The defendant bank could not enrich itself or obtain any benefit from the plaintiff’s deposits with the said bank during the enemy occupation by the application or operation of Executive Order No. 49. Although, according to banking practice, current account deposits of legal currency made by depositors with a bank are, in normal times, used by the latter for paying its obligations and investing them in loans to its clients, in the present case, taking into consideration the progressive loss of value of said war notes and the considerable inflation of the value of properties which could be sold by the owner to obtain money in Japanese war notes necessary to satisfy his prime necessities, relatively few persons obtained loans or withdrew or collected their prewar credits from banks, and large amounts of said money were deposited with them. And this is shown by the verified answers of the defendant bank to the interrogatories served by the plaintiff upon said defendant, which are transcribed on pages 21-24 of the Record on Appeal.
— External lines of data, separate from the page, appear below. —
(** The device completes a request: its data may have been read in. *)
Lemma vinv_complete d bufs fs A U D f bufs' :
  vinv d bufs fs A U D -> f ∈ fs -> f_i0 f ∈ vd_taken d ->
  (forall j, j <> f_b f -> bufs' !! j = bufs !! j) ->
  (forall bf, bufs !! f_b f = Some bf -> exists dat, bufs' !! f_b f = Some (bf <| b_data := dat |>)) ->
  vinv (d <| vd_info ::= alter (fun x => x <| in_status := 0 |>) (f_i0 f) |>
      <| vd_used := <[Z.to_nat (vd_dev_idx d mod 8) := Z.of_nat (f_i0 f)]> (vd_used d) |>
      <| vd_dev_idx ::= fun x => u16 (x + 1) |> <| vd_taken ::= filter (fun x => x <> f_i0 f) |>)
    bufs' fs A (U ++ [f_i0 f]) D.
Proof.
  intros I Hf Ht Hb1 Hb2. pose proof (few_heads _ _ _ _ _ _ I) as Hfew. pose proof (heads_nodup _ _ _ _ _ _ I) as Hnd.
  pose proof I as [J1 J2 J3 J4 J5 J6 J7 J8 J9 J10 J11 J12].
  assert (f_i0 f ∉ A /\ f_i0 f ∉ U /\ f_i0 f ∉ D) as (HA & HU & HD).
  { apply NoDup_app in Hnd as (_ & H1 & Hnd). apply NoDup_app in Hnd as (_ & H2 & _). set_solver. }
  assert (NoDup (vd_taken d)) as HT.
  { apply NoDup_app in Hnd as (_ & _ & Hnd). by apply NoDup_app in Hnd as (H & _). }
  split; cbn -[decide bool_decide elem_of filter alter]; rewrite ?length_alter; auto.
  - rewrite J9, (filter_out_perm (f_i0 f) (vd_taken d)) at 1 by done. rewrite <- !app_assoc.
    apply Permutation_app_head. cbn. rewrite !app_assoc. apply Permutation_middle.
  - rewrite fmap_app. apply (circ_push 8 (2 ^ 16)); [lia|apply div_8|done|]. rewrite length_fmap. lia.
  - intros g Hg. pose proof (J12 g Hg) as F. destruct (decide (g = f)) as [->|Ngf].
    + rewrite decide_True in F by set_solver.
      rewrite decide_False by (rewrite elem_of_app, list_elem_of_filter; tauto).
      destruct F as [F0 F1 F2 F3 (bf & F4 & F5 & F6 & F7)]. split; auto.
      * cbn. by rewrite list_lookup_alter_eq, F3.
      * destruct (Hb2 bf F4) as [dat Hd]. exists (bf <| b_data := dat |>). done.
    + assert (f_i0 g <> f_i0 f) as Nh by (intros E; by apply Ngf, (head_inj _ _ _ _ _ _ I)).
      rewrite (decide_ext _ (f_i0 g ∈ A ++ vd_taken d)) by (rewrite !elem_of_app, list_elem_of_filter; tauto).
      eapply filled_ext; [..|exact F]; try done.
      * cbn. by rewrite list_lookup_alter_ne.
      * apply Hb1. intros E. by apply Ngf, (buf_inj _ _ _ _ _ _ I).
Qed.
In said interrogatories and answers it appears that the total balance of all deposits in the defendant bank as of the last date prior to Japanese occupation was approximately P78,638,238.57, and the total amount of withdrawals made during the occupation from said outstanding balances amounted only to P21,025,949.60; while the total balance outstanding on February 2, 1945, on deposits made during Japanese occupation was P146,465,290.99 more or less, and the total amount paid to the defendant bank during said occupation on loans and other credits outstanding in favor of the bank as of the last date prior to Japanese occupation was approximately P37,677,635.50. And the total amount of Japanese war notes held by the defendant bank on February 2, 1945, was P27,910,593.85, plus the total sum of P138,966,211.34, invested in bonds of the puppet Republic of the Philippines, in deposits with the Japanese reserve bank (Southern Development Bank), and in loans and credits granted to Japanese firms and individuals, and other investments considered valueless by the defendant bank.

Wherefore, the judgment of the lower court is reversed and the plaintiff’s action dismissed, without pronouncement as to costs. So ordered.

Moran, C.J., Paras, Pablo, Perfecto, Briones, Montemayor and Reyes, JJ., concur.

Bengzon and Tuason, JJ., concur in the result.